A Precautionary Tale
Chelsea Green Publishing • 978-1-60358-705-1 chelseagreen.com/philip-ackerman-leist What’s ahead in the struggle between local farmers and giant agrobusinesses?
Ideally, there would be dialog in lieu of lawsuits and criminal acts directed toward the citizens of Mals. However, government authorities are currently suing activists and a local filmmaker for taking on the “apple cartel.” Perhaps worse, in late September, someone sprayed glyphosate on the organic fruit trees of Ägidius Wellenzohn, the organic fruit pioneer I profile in the book, not only ruining the apple crop he was about to harvest for market but also nullifying his organic certification for the next three years. The people of Mals chose a difficult path, but they continue to resist and persevere in creative ways.
What in particular attracted you to the story of Mals and its citizens?
Two decades ago, I worked in orchards and vineyards an hour’s drive from Mals for three years—meaning I spent a lot of time in a rubber suit and respirator.
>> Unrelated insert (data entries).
(** The transfers a device makes of a packet stream, with the packets that end
    in them. *)
Inductive stream : partial -> list (list Z * Z) -> list packet -> partial -> Prop :=
| stream_nil o : stream o [] [] o
| stream_cons from chunk stale ps mid ts qs to :
    transfer from chunk ps mid -> Z.of_nat (length (chunk ++ stale)) = MAX_RX_BUF_SIZE ->
    stream mid ts qs to ->
    stream from ((chunk ++ stale, Z.of_nat (length chunk)) :: ts) (whole_of from ++ ps ++ qs) to.

(** C37: packets that the device packs back to back into transfers of at most
    16384 bytes, with packets continued in the next transfer where they do not
    fit, are delivered exactly once, whole and in order, as long as no
    allocation fails and no transfer completes more than ten packets. *)
Theorem rx_stream_reassembles alloc st from ts ps to : (forall j, alloc j = true) ->
  pending st from -> stream from ts ps to ->
  exists st', rx_transfers alloc st ts = Some (inr (st', p_data <$> ps)) /\ pending st' to.
Proof.
  intros Ha Hp Hs; revert st Hp; induction Hs as [o|from chunk stale ps mid ts qs to Ht Hl _ IH]; intros st Hp.
  { by exists st. }
  destruct (rx_stream_ok alloc st _ from chunk ps mid stale Ha Hp Ht eq_refl Hl) as (st1 & E & Hp1).
  destruct (IH st1 Hp1) as (st2 & E2 & Hp2).
  cbn [rx_transfers]; rewrite E, E2; exists st2; split; [|done].
  by rewrite !fmap_app, <- app_assoc.
Qed.

(** Two transfers: a packet of 16000 bytes, then one of 1000 bytes of which the
    first 380 encoded bytes end the first transfer. *)
Definition sample_p1 : packet := Pkt (repeat 1 (Z.to_nat 16000)) [].
Definition sample_p2 : packet := Pkt (repeat 2 (Z.to_nat 998)) [0; 0].
Definition sample_chunk1 : list Z := encode sample_p1 ++ take 380 (encode sample_p2).
Definition sample_chunk2 : list Z := drop 380 (encode sample_p2).

Lemma rx_stream_reassembles_witness :
  exists st', rx_transfers (fun _ => true) (Rx 0 0 0 NoSkb)
      [(sample_chunk1 ++ [], Z.of_nat (length sample_chunk1));
       (sample_chunk2 ++ repeat 0 (Z.to_nat 15760), Z.of_nat (length sample_chunk2))] =
    Some (inr (st', p_data <$> [sample_p1; sample_p2])) /\ pending st' None.
Proof.
  apply (rx_stream_reassembles (fun _ => true) _ None); [done | done |].
  apply (stream_cons None sample_chunk1 [] [sample_p1] (Some (sample_p2, 380%nat)) _ [sample_p2]).
  - split; [reflexivity | by_eval | split; by_eval | by_eval | by_eval | by_eval].
  - by_eval.
  - apply (stream_cons (Some (sample_p2, 380%nat)) sample_chunk2 _ [] None _ []); [|by_eval | constructor].
    split; [by rewrite app_nil_r | by_eval | done | by_eval | done | by_eval].
Defined.

(** Without those conditions the handler corrupts memory.  Eleven empty
    packets in one transfer write behind the ten-entry packet pool; and when
    the allocation for a straddling packet fails after an earlier one has been
    delivered, the next transfer writes into the buffer already handed on. *)
Theorem rx_stream_faults :
  let hdr n := put_le16 n ++ put_le16 ATH_USB_RX_STREAM_MODE_TAG in
  ath9k_hif_usb_rx_stream (fun _ => true) (Rx 0 0 0 NoSkb)
    (concat (repeat (hdr 0) 11) ++ repeat 0 (Z.to_nat 16340)) 44 = Some (inl PoolOverflow) /\
  exists st', ath9k_hif_usb_rx_stream (fun _ => false) (Rx 0 376 2 HandedOn)
      (hdr 16384 ++ repeat 0 (Z.to_nat 16380)) 16384 = Some (inr (st', Passed [])) /\
    forall alloc buf len, ath9k_hif_usb_rx_stream alloc st' buf len = Some (inl UseAfterFree).
Proof.
  split; [vm_compute; reflexivity|].
  exists (Rx 4 16380 0 HandedOn); split; [vm_compute; reflexivity | reflexivity].
Qed.

(** ** Transmit invariant *)

(** Frames small enough that twenty of them fit a buffer: 20 * 1636 < 32768. *)
Definition tx_ok (s : tx_skb) : Prop := Z.of_nat (length (payload s)) <= 1632.

(** Counters match the lists, free buffers are empty and have their memory. *)
Record tx_wf (t : hif_usb_tx) : Prop := {
  tw_cnt : tx_skb_cnt t = Z.of_nat (length (tx_skb_queue t));
  tw_max : tx_skb_cnt t <= MAX_TX_BUF_NUM + 1;
  tw_buf : tx_buf_cnt t = Z.of_nat (length (tx_free t));
  tw_bufs : Z.of_nat (length (tx_free t)) + Z.of_nat (length (tx_pending t)) <= MAX_TX_URB_NUM;
  tw_free : Forall (fun b => tb_len b = 0 /\ tb_offset b = 0 /\ tb_queue b = [] /\
    Z.of_nat (length (tb_mem b)) = MAX_TX_BUF_SIZE) (tx_free t);
  tw_pend : Forall (fun b => Z.of_nat (length (tb_mem b)) = MAX_TX_BUF_SIZE) (tx_pending t);
  tw_ok : Forall tx_ok (tx_skb_queue t) }.

(** Every frame handed to the transport, wherever it is now. *)
Definition tx_frames (t : hif_usb_tx) : list tx_skb :=
  tx_skb_queue t ++ concat (tb_queue <$> tx_pending t) ++ (fst <$> completed t) ++ tx_freed t.

(** The transmit encoding of a frame, without padding. *)
Definition tx_encode (s : tx_skb) : list Z :=
  put_le16 (Z.of_nat (length (payload s))) ++ put_le16 ATH_USB_TX_STREAM_MODE_TAG ++ payload s.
Mals is a place where I’ve taken American groups for 3-5 day walking tours to explore the unique landscape and food traditions. Trading that fertile, diverse landscape for a toxic monoculture made no sense to me—and I wanted to share the brave story of the Malsers.
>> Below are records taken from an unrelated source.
(* ===== verification/Ccmp.v ===== *)
(** * CCMP frame protection

    [net/mac80211/wpa.c]: the CCMP header, nonce and additional data, and the
    encryption and decryption of frames with the packet number check.  The CCM
    cipher is used through the [AuthCipher] interface, which [AesCcm.ccm_cipher]
    implements. *)

From Stdlib Require Import Sorted.
From S2P Require Import Prelude Ieee80211 Frame AesCcm.

Module Ccmp.
Import Ieee80211 Frame.

Definition CCMP_HDR_LEN : nat := 8.
Definition CCMP_MIC_LEN : nat := 8.
Definition CCMP_PN_LEN : nat := 6.

(** The per-key state; [rx_pn] has one counter per TID and one for management
    frames. *)
Record ccmp_key := Key { tx_pn : Z; rx_pn : list (list Z); replays : Z; keyidx : Z }.

(** ** Nonce and additional data *)

Definition ccmp_special_blocks (skb pn : list Z) (encrypted : bool) : AesCcm.scratch :=
  let fc := frame_control skb in
  let mgmt := ieee80211_is_mgmt fc in
  let mask_fc := Z.land fc (Z.lnot (Z.lor (Z.lor IEEE80211_FCTL_RETRY IEEE80211_FCTL_PM) IEEE80211_FCTL_MOREDATA)) in
  let mask_fc := if mgmt then mask_fc else Z.land mask_fc (Z.lnot 0x0070) in
  let mask_fc := Z.lor mask_fc IEEE80211_FCTL_PROTECTED in
  let hdrlen := ieee80211_hdrlen fc in
  let len_a := hdrlen - 2 in
  let qos_tid := if ieee80211_is_data_qos fc
    then Z.land (skb.[ieee80211_get_qos_ctl skb]) IEEE80211_QOS_CTL_TID_MASK else 0 in
  let data_len := u16 (Z.of_nat (length skb) - hdrlen - Z.of_nat CCMP_HDR_LEN) in
  let data_len := if encrypted then u16 (data_len - Z.of_nat CCMP_MIC_LEN) else data_len in
  let b_0 := [0x59; Z.lor qos_tid (Z.shiftl (if mgmt then 1 else 0) 4)] ++
    sub skb off_addr2 ETH_ALEN ++ take CCMP_PN_LEN pn ++ put_be16 data_len in
  let aad := put_be16 len_a ++ put_le16 mask_fc ++ sub skb off_addr1 (3 * ETH_ALEN) ++
    [Z.land (skb.[off_seq_ctrl]) 0x0f; 0] ++
    (if ieee80211_has_a4 fc then sub skb off_addr4 ETH_ALEN ++ [qos_tid; 0]
     else qos_tid :: repeat 0 7) in
  {| AesCcm.sc_b := repeat 0 16; AesCcm.sc_s_0 := repeat 0 16; AesCcm.sc_e := repeat 0 16;
     AesCcm.sc_b_0 := b_0; AesCcm.sc_aad0 := take 16 aad; AesCcm.sc_aad1 := drop 16 aad |}.

Definition ccmp_pn2hdr (pn : list Z) (key_id : Z) : list Z :=
  [pn.[5]; pn.[4]; 0; u8 (Z.lor 0x20 (Z.shiftl key_id 6)); pn.[3]; pn.[2]; pn.[1]; pn.[0]].

Definition ccmp_hdr2pn (hdr : list Z) : list Z :=
  [hdr.[7]; hdr.[6]; hdr.[5]; hdr.[4]; hdr.[1]; hdr.[0]].

(** The six bytes of the packet number, most significant first. *)
Definition pn_bytes (pn64 : Z) : list Z :=
  [u8 (Z.shiftr pn64 40); u8 (Z.shiftr pn64 32); u8 (Z.shiftr pn64 24); u8 (Z.shiftr pn64 16);
   u8 (Z.shiftr pn64 8); u8 pn64].

(** ** Transmit *)

Section Protect.
Context `{AuthCipher AesCcm.scratch AesCcm.wf_scratch}.

(** The code, the key and the frame. *)
Definition ccmp_encrypt_skb (key : ccmp_key) (s : tx_skb) : Z * ccmp_key * list Z :=
  let skb := tx_data s in
  if (match tx_hw s with Some f => negb (generate_iv f) && negb (put_iv_space f) | None => false end)
  then (0, key, skb)
  else
    let hdrlen := Z.to_nat (ieee80211_hdrlen (frame_control skb)) in
    let tail := if tx_hw s is Some _ then 0 else Z.of_nat CCMP_MIC_LEN in
    if (tailroom s <? tail) || (headroom s <? Z.of_nat CCMP_HDR_LEN) then (- 1, key, skb)
    else
      let hdr := take hdrlen skb in
      let payload := drop hdrlen skb in
      if (match tx_hw s with Some f => put_iv_space f | None => false end)
      then (0, key, hdr ++ drop (hdrlen - CCMP_HDR_LEN) hdr ++ payload)
      else
        let pn64 := u64 (tx_pn key + 1) in
        let key := Key pn64 (rx_pn key) (replays key) (keyidx key) in
        let pn := pn_bytes pn64 in
        let skb := hdr ++ ccmp_pn2hdr pn (keyidx key) ++ payload in
        if tx_hw s is Some _ then (0, key, skb)
        else
          let '(cdata, mic) := seal (ccmp_special_blocks skb pn false) payload in
          (0, key, hdr ++ ccmp_pn2hdr pn (keyidx key) ++ cdata ++ mic).

Definition ieee80211_crypto_ccmp_encrypt (key : ccmp_key) (skbs : list tx_skb) : tx_result * ccmp_key * list (list Z) :=
  protect_walk ccmp_encrypt_skb key (ieee80211_tx_set_protected skbs).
What can other community organizers learn from the example of Mals?
Although not particularly experienced in activism, the citizens of Mals began by holding two-dozen public information sessions on the science behind their concerns. Then they began building consensus around a common vision for the future. With the added boost of some guerilla-style art and advocacy events, they next used direct democracy to turn vision into policy. And instead of using words like “no,” “not,” and “ban,” they opted instead to “Say yes to a pesticide-free future!”